INPUT —

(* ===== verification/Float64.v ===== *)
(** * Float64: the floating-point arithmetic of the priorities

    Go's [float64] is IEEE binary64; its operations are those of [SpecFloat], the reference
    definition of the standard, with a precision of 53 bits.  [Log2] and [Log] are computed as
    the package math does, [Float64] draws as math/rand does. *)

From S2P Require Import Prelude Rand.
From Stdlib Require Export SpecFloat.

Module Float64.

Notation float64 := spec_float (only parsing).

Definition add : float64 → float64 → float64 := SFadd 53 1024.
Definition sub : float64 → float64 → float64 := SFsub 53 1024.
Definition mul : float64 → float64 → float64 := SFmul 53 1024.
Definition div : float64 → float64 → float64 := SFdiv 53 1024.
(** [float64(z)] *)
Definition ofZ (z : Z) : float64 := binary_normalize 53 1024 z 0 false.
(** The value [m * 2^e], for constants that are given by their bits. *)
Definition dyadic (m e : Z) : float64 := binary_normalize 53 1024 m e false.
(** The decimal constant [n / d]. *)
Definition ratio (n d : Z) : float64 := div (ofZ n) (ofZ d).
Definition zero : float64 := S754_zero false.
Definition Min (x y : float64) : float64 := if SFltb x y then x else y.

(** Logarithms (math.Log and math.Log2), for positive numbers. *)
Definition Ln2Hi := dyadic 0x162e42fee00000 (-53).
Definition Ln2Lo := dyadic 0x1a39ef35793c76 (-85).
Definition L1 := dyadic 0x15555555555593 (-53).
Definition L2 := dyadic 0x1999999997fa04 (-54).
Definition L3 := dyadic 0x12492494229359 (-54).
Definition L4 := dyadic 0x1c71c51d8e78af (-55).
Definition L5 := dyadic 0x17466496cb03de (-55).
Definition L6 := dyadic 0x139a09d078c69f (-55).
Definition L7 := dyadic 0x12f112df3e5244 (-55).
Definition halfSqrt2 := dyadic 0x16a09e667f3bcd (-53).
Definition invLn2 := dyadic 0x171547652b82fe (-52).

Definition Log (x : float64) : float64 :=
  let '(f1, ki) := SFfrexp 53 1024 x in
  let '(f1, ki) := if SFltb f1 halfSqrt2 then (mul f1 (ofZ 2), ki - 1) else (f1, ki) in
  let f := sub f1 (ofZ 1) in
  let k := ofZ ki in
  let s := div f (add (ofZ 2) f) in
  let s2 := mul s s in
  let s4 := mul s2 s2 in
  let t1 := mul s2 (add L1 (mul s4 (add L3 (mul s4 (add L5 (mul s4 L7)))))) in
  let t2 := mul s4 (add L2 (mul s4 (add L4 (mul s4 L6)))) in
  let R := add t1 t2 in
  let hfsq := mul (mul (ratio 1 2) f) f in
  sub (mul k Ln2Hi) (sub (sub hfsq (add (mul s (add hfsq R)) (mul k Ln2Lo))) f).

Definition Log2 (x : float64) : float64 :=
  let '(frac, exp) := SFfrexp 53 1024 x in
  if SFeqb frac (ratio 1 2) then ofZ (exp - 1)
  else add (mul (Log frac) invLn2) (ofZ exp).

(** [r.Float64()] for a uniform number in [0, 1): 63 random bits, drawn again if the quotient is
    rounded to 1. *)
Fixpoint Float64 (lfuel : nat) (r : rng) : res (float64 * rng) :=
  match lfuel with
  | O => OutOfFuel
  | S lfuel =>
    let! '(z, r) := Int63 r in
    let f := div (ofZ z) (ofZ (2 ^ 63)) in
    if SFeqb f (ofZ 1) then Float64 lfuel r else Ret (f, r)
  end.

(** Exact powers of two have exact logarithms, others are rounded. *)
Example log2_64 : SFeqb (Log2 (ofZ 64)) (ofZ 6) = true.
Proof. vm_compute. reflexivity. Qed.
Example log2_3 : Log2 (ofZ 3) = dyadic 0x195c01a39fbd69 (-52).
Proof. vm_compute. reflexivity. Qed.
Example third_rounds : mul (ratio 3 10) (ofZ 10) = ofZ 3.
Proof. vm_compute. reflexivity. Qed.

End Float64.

WORK TASK —
Note how many lines of the listing above contain the string "frac", and give that number with nothing added.

EXERCISE SOLUTION —
3